### Work order
Write out again, please, the records below from the first line to the line holding "malformed files, the", inclusive, and nothing else.

Top of Available data

(* ===== verification/Fuzz.v ===== *)
(** * stloader: the fuzzer

    Models rust-qwen-engine/crates/stloader/src/fuzz.rs: the generator of
    malformed files, the mutations, the safety oracle over a parsed header and
    the loop that counts what happened.  Running [read_files] is an argument:
    whether a read succeeds depends on the kernel (Reader.v). *)

From S2P Require Import Prelude Serde Rstr Utf8 Float Header Plan.

(** ** The generator's random numbers: xorshift64* without the multiplication *)

(** A computation that draws from the generator: a state monad on its [u64]. *)
Definition gen (A : Type) : Type := Z → A * Z.

#[export] Instance gen_ret : MRet gen := λ A x s, (x, s).
#[export] Instance gen_bind : MBind gen := λ A B f m s, let '(x, s) := m s in f x s.

Module Rng.
(** [Rng::new] *)
Definition new (seed : Z) : Z := Z.lor seed 1.

Definition next_u64 : gen Z := λ x,
  let x := Z.lxor x (wrap64 (Z.shiftl x 13)) in
  let x := Z.lxor x (Z.shiftr x 7) in
  let x := Z.lxor x (wrap64 (Z.shiftl x 17)) in
  (x, x).

Definition below (n : Z) : gen Z :=
  if decide (n ≤ 1) then mret 0 else x ← next_u64; mret (x mod n).

Definition pick {A} `{Inhabited A} (xs : list A) : gen A :=
  i ← below (len xs); mret (xs !!! Z.to_nat i).
End Rng.
Import Rng.

(** A [for] loop of [n] rounds that draws, collecting its results. *)
Fixpoint repeat_gen {A} (n : nat) (i : Z) (f : Z → gen A) : gen (list A) :=
  match n with
  | O => mret []
  | S n => x ← f i; xs ← repeat_gen n (i + 1) f; mret (x :: xs)
  end.

(** ** Generated cases *)

(** A raw string literal, with an apostrophe for each quotation mark. *)
Definition jlit (s : string) : rstr := (λ c, if c =? 39 then 34 else c) <$> lit s.

Definition DTYPES : list rstr :=
  lit <$> ["F64"; "F32"; "F16"; "BF16"; "I64"; "I32"; "I16"; "I8"; "U8"; "BOOL";
           "F8_E4M3"; "F8_E5M2"; "F7"; ""%string; "f32"; "F32 "; "FLOAT32"; "U16"; "I4"]%string.

Definition WEIRD_NUMBERS : list Z :=
  [0; 1; 2; 7; 8; 15; 16; 4095; 4096; 4097; 8192; 65535; 65536;
   2 ^ 32 - 1; 2 ^ 32; Z.shiftl 1 40; Z.shiftl 1 48; u64_max - 1; u64_max].

(** [xs.join(",")] *)
Fixpoint join_commas (xs : list rstr) : rstr :=
  match xs with
  | [] => []
  | [x] => x
  | x :: xs => x ++ lit "," ++ join_commas xs
  end.

Definition rand_dim : gen rstr :=
  k ← below 8;
  if decide (k = 0) then x ← pick WEIRD_NUMBERS; mret (show_nat x)
  else if decide (k = 1) then mret (lit "-1")
  else if decide (k = 2) then mret (lit "1.5")
  else if decide (k = 3) then mret (lit "null")
  else if decide (k = 4) then mret (jlit "'3'")
  else if decide (k = 5) then mret (lit "18446744073709551615")
  else if decide (k = 6) then x ← below (Z.shiftl 1 20); mret (show_nat x)
  else x ← below 64; mret (show_nat x).

Definition rand_shape : gen rstr :=
  n ← below 4;
  dims ← repeat_gen (Z.to_nat n) 0 (λ _, rand_dim);
  mret (lit "[" ++ join_commas dims ++ lit "]").

Definition rand_name (i : Z) : gen rstr :=
  k ← below 6;
  mret (if decide (k = 0) then lit "t" ++ show_nat i
        else if decide (k = 1) then lit "__metadata__"
        else if decide (k = 2) then []
        else if decide (k = 3) then lit "layer." ++ show_nat i ++ lit ".weight"
        else if decide (k = 4) then [0x1F600]
        else lit "dup").

(** The data offsets of an entry: usually coherent, sometimes not. *)
Definition rand_offsets (cursor : Z) : gen (Z * Z) :=
  k ← below 10;
  if decide (k = 0) then a ← pick WEIRD_NUMBERS; b ← pick WEIRD_NUMBERS; mret (a, b)
  else if decide (k = 1) then a ← below 4096; mret (a, saturating_sub a 1)
  else if decide (k = 2) then n ← below 4096; mret (cursor, wadd cursor n)
  else if decide (k = 3) then mret (0, u64_max)
  else n ← below 1024; mret (cursor, wadd cursor n).

(** The text of an entry, deliberately malformed for the first [kind]s. *)
Definition entry_text (k : Z) (name dtype shape : rstr) (start fin : Z) : rstr :=
  let key := jlit "'" ++ name ++ jlit "':" in
  let d := jlit "'dtype':'" ++ dtype ++ jlit "'" in
  let s := jlit "'shape':" ++ shape in
  let o := jlit "'data_offsets':[" ++ show_nat start in
  let close := lit "]}" in
  if decide (k = 0) then key ++ lit "42"
  else if decide (k = 1) then key ++ lit "{" ++ d ++ lit "," ++ s ++ lit "}"
  else if decide (k = 2) then
    key ++ lit "{" ++ d ++ lit "," ++ o ++ lit "," ++ show_nat fin ++ close
  else if decide (k = 3) then
    key ++ lit "{" ++ s ++ lit "," ++ o ++ lit "," ++ show_nat fin ++ close
  else if decide (k = 4) then
    key ++ lit "{" ++ d ++ lit "," ++ s ++ lit "," ++ o ++ close
  else if decide (k = 5) then
    key ++ lit "{" ++ d ++ lit "," ++ s ++ lit "," ++ o ++ lit "," ++ show_nat fin ++ lit ",3" ++ close
  else key ++ lit "{" ++ d ++ lit "," ++ s ++ lit "," ++ o ++ lit "," ++ show_nat fin ++ close.

(** The loop of [gen_case] over its entries; [cursor] is where the last ended. *)
Fixpoint gen_entries (n : nat) (i cursor : Z) : gen (list rstr) :=
  match n with
  | O => mret []
  | S n =>
      name ← rand_name i;
      dtype ← pick DTYPES;
      shape ← rand_shape;
      '(start, fin) ← rand_offsets cursor;
      k ← below 12;
      rest ← gen_entries n (i + 1) ((cursor `max` fin) `min` Z.shiftl 1 22);
      mret (entry_text k name dtype shape start fin :: rest)
  end.

Definition braces (s : rstr) : rstr := lit "{" ++ s ++ lit "}".

(** The header text, sometimes not JSON at all. *)
Definition gen_json (entries : list rstr) : gen rstr :=
  k ← below 16;
  if decide (k = 0) then
    j ← below 4;
    mret (if decide (j = 0) then lit "{"
          else if decide (j = 1) then braces (join_commas entries)
          else if decide (j = 2) then lit "[" ++ join_commas entries ++ lit "]"
          else lit "{not json at all")
  else mret (braces (join_commas entries)).

Definition payload_byte (i : Z) : gen Z :=
  b ← below 256; mret ((i mod 256 * 31 + b) mod 256).

(** [(header_json, payload, forced_header_len)] *)
Definition gen_case : gen (rstr * list Z * option Z) :=
  n_entries ← below 5;
  entries ← gen_entries (Z.to_nat n_entries) 0 0;
  json ← gen_json entries;
  payload_len ← below (Z.shiftl 1 16);
  payload ← repeat_gen (Z.to_nat payload_len) 0 payload_byte;
  k ← below 8;
  forced ← (if decide (k = 0) then x ← pick WEIRD_NUMBERS; mret (Some x) else mret None);
  mret (json, payload, forced).

Definition assemble (json : rstr) (payload : list Z) (forced_len : option Z) : list Z :=
  let declared := default (len (utf8 json)) forced_len in
  to_le_bytes 8 declared ++ utf8 json ++ payload.

(** ** Mutation of a file *)

Definition mutate_once (v : list Z) : gen (list Z) :=
  k ← below 6;
  if decide (k = 0) then
    i ← below (len v); b ← below 8;
    mret (alter (λ x, Z.lxor x (Z.shiftl 1 b)) (Z.to_nat i) v)
  else if decide (k = 1) then
    i ← below (len v); b ← below 256; mret (<[Z.to_nat i := b]> v)
  else if decide (k = 2) then
    if decide (8 ≤ len v) then x ← pick WEIRD_NUMBERS; mret (to_le_bytes 8 x ++ drop 8 v)
    else mret v
  else if decide (k = 3) then
    if decide (len v > 1) then n ← below (len v); mret (take (Z.to_nat n) v) else mret v
  else if decide (k = 4) then
    i ← below (len v); b ← below 256;
    mret (take (Z.to_nat i) v ++ b :: drop (Z.to_nat i) v)
  else
    if decide (len v > 1) then i ← below (len v); mret (delete (Z.to_nat i) v) else mret v.

Fixpoint mutate_ops (ops : nat) (v : list Z) : gen (list Z) :=
  match ops with
  | O => mret v
  | S ops => if decide (v = []) then mret v else v ← mutate_once v; mutate_ops ops v
  end.

Definition mutate (base : list Z) : gen (list Z) :=
  if decide (base = []) then mret base else
  ops ← below 4; mutate_ops (Z.to_nat (1 + ops)) base.

(** ** The safety oracle *)

(** Why [check_plan] objects. *)
Inductive violation :=
| ZeroLength (offset : Z)
| OffsetUnaligned (offset : Z)
| LenUnaligned (rlen : Z)
| PastCeil (offset fin file_ceil : Z)
| RangesOverlap (offset0 fin0 offset1 fin1 : Z)
| TensorPastFile (name : rstr) (fin file_size : Z)
| NoCoveringRange (name : rstr) (start fin : Z)
| NotContained (name : rstr) (start fin offset rfin : Z)
| WastedRead (offset fin : Z).

(** [u64::is_multiple_of] *)
Definition is_multiple_of (x b : Z) : bool :=
  if decide (b = 0) then bool_decide (x = 0) else bool_decide (x mod b = 0).

(** The first violation a list of checks finds. *)
Fixpoint first_violation {A} (f : A → option violation) (l : list A) : option violation :=
  match l with
  | [] => None
  | x :: l => match f x with Some v => Some v | None => first_violation f l end
  end.

Definition check_range (file_ceil block : Z) (r : Range) : option violation :=
  if decide (rlen r = 0) then Some (ZeroLength (offset r))
  else if negb (is_multiple_of (offset r) block) then Some (OffsetUnaligned (offset r))
  else if negb (is_multiple_of (rlen r) block) then Some (LenUnaligned (rlen r))
  else if decide (Range.fin r > file_ceil)
    then Some (PastCeil (offset r) (Range.fin r) file_ceil)
  else None.

(** One of [plan.windows(2)]. *)
Definition check_window (w : Range * Range) : option violation :=
  let '(r0, r1) := w in
  if decide (Range.fin r0 > offset r1)
  then Some (RangesOverlap (offset r0) (Range.fin r0) (offset r1) (Range.fin r1)) else None.

(** [while ri < plan.len() && plan[ri].end() <= s]: what is left of the plan. *)
Fixpoint skip_ranges (s : Z) (rest : list Range) : list Range :=
  match rest with
  | [] => []
  | r :: rest' => if decide (Range.fin r ≤ s) then skip_ranges s rest' else rest
  end.

Section oracle.
Context {J : Type}.
Implicit Types (h : ShardHeader J).

(** Every tensor inside one range; [rest] is the plan from [ri] on. *)
Fixpoint check_tensors h (rest : list Range) (ts : list TensorInfo) : option violation :=
  match ts with
  | [] => None
  | t :: ts =>
      if decide (TensorInfo.nbytes t = 0) then check_tensors h rest ts else
      let '(s, e) := TensorInfo.abs_range t (sh_data_start h) in
      if decide (e > sh_file_size h) then Some (TensorPastFile (ti_name t) e (sh_file_size h)) else
      let rest := skip_ranges s rest in
      match rest with
      | [] => Some (NoCoveringRange (ti_name t) s e)
      | r :: _ =>
          if decide (offset r > s ∨ Range.fin r < e)
          then Some (NotContained (ti_name t) s e (offset r) (Range.fin r))
          else check_tensors h rest ts
      end
  end.

(** The [while] of the converse check: whether range [r] covers something, and
    the tensors from [ti] on. *)
Fixpoint covers_something h (block : Z) (r : Range) (ts : list TensorInfo) :
    bool * list TensorInfo :=
  match ts with
  | [] => (false, [])
  | t :: ts' =>
      if decide (TensorInfo.nbytes t = 0) then covers_something h block r ts' else
      let '(s, e) := TensorInfo.abs_range t (sh_data_start h) in
      if decide (ceil_to e block ≤ offset r) then covers_something h block r ts'
      else (bool_decide (floor_to s block < Range.fin r), ts)
  end.

(** Every range covers some tensor byte. *)
Fixpoint check_useful h (block : Z) (plan : list Range) (ts : list TensorInfo) : option violation :=
  match plan with
  | [] => None
  | r :: plan =>
      let '(useful, ts) := covers_something h block r ts in
      if useful then check_useful h block plan ts
      else Some (WastedRead (offset r) (Range.fin r))
  end.

Definition check_plan h (block : Z) : option violation :=
  let file_ceil := ceil_to (sh_file_size h) block in
  let plan := plan_shard h block 0 in
  match first_violation (check_range file_ceil block) plan with
  | Some v => Some v
  | None =>
  match first_violation check_window (zip plan (tail plan)) with
  | Some v => Some v
  | None =>
  match check_tensors h plan (sh_tensors h) with
  | Some v => Some v
  | None => check_useful h block plan (sh_tensors h)
  end end end.
End oracle.

(** ** Running *)

(** A panic of [run_case], caught by its caller. *)
Inductive case_panic := PlanInvariantViolated (v : violation).

Record FuzzReport := mkFuzzReport {
  iterations : nat;
  parsed_ok : nat;
  rejected : nat;
  reads_executed : nat;
  (** the iteration, the bytes of the case and the panic *)
  panics : list (nat * Z * case_panic);
  invariant_failures : list rstr;
}.

Definition report_ok (r : FuzzReport) : bool :=
  bool_decide (panics r = []) && bool_decide (length (invariant_failures r) = 0%nat).

Definition seed_corpus : list (list Z) :=
  (λ c : string * nat, assemble (jlit c.1) (replicate c.2 0x5A) None) <$>
  [("{'a':{'dtype':'F32','shape':[4],'data_offsets':[0,16]}}"%string, 16%nat);
   ("{'a':{'dtype':'F32','shape':[1024],'data_offsets':[0,4096]},'b':{'dtype':'F16','shape':[8],'data_offsets':[4096,4112]}}"%string, 4112%nat);
   ("{'__metadata__':{'format':'pt'},'w':{'dtype':'BF16','shape':[2,2],'data_offsets':[0,8]}}"%string, 8%nat);
   ("{'z':{'dtype':'U8','shape':[0],'data_offsets':[0,0]}}"%string, 0%nat);
   ("{'s':{'dtype':'F64','shape':[],'data_offsets':[0,8]}}"%string, 8%nat)].

(** The bytes of one iteration of [run]. *)
Definition next_case : gen (list Z) :=
  k ← below 10;
  if decide (k ≤ 4) then
    '(json, payload, forced) ← gen_case; mret (assemble json payload forced)
  else if decide (k ≤ 6) then base ← pick seed_corpus; mutate base
  else if decide (k ≤ 8) then pick seed_corpus
  else
    j ← below 2;
    if decide (j = 0) then
      n ← below 4096; repeat_gen (Z.to_nat n) 0 (λ _, below 256)
    else
      n ← below 256;
      s ← repeat_gen (Z.to_nat n) 0 (λ _, b ← below 95; mret (32 + b));
      mret (assemble s (replicate 32 0) None).

Section run.
Context {J : Type} `{SerdeJson J}.
(** Whether [read_files] returns [Ok] on a file and a plan. *)
Variable read_files : list Z → list (nat * Range) → bool.

(** [(parsed, read_ok)] *)
Definition run_case (bytes : list Z) (block : Z) (do_read : bool) :
    result case_panic (bool * bool) :=
  match read_header bytes with
  | Err _ => Ok (false, false)
  | Ok h =>
      match check_plan (J:=J) h block with
      | Some msg => Err (PlanInvariantViolated msg)
      | None =>
          if do_read && bool_decide (sh_file_size h > 0)
             && bool_decide (sh_file_size h ≤ Z.shiftl 1 20)
          then Ok (true, read_files bytes (pair 0%nat <$> plan_shard h block 0))
          else Ok (true, false)
      end
  end.

(** What [run] does with the result of the case it ran as number [i]. *)
Definition record_case (i : nat) (bytes : list Z) (r : result case_panic (bool * bool))
    (report : FuzzReport) : FuzzReport :=
  let '(mkFuzzReport iters ok rej reads ps inv) := report in
  match r with
  | Err e => mkFuzzReport (S iters) ok rej reads (ps ++ [(i, len bytes, e)]) inv
  | Ok (parsed, read_ok) =>
      mkFuzzReport (S iters) (if parsed then S ok else ok) (if parsed then rej else S rej)
        (if read_ok then S reads else reads) ps inv
  end.

(** The loop of [run], [n] iterations from number [i] on. *)
Fixpoint run_loop (n i : nat) (do_reads : bool) (rng : Z) (report : FuzzReport) : FuzzReport :=
  match n with
  | O => report
  | S n =>
      let '(bytes, rng) := next_case rng in
      run_loop n (S i) do_reads rng (record_case i bytes (run_case bytes 4096 do_reads) report)
  end.

Definition run (iterations : nat) (seed : Z) (do_reads : bool) : FuzzReport :=
  run_loop iterations 0 do_reads (Rng.new seed) (mkFuzzReport 0 0 0 0 [] []).
End run.

(** [dtype_table_is_consistent] *)
Definition dtype_table_is_consistent : bool :=
  forallb (λ d, bool_decide (Dtype.parse (Dtype.as_str d) = Some d)) (omap Dtype.parse DTYPES).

Bottom of Available data

### Answer for the task
(* ===== verification/Fuzz.v ===== *)
(** * stloader: the fuzzer

    Models rust-qwen-engine/crates/stloader/src/fuzz.rs: the generator of
    malformed files, the mutations, the safety oracle over a parsed header and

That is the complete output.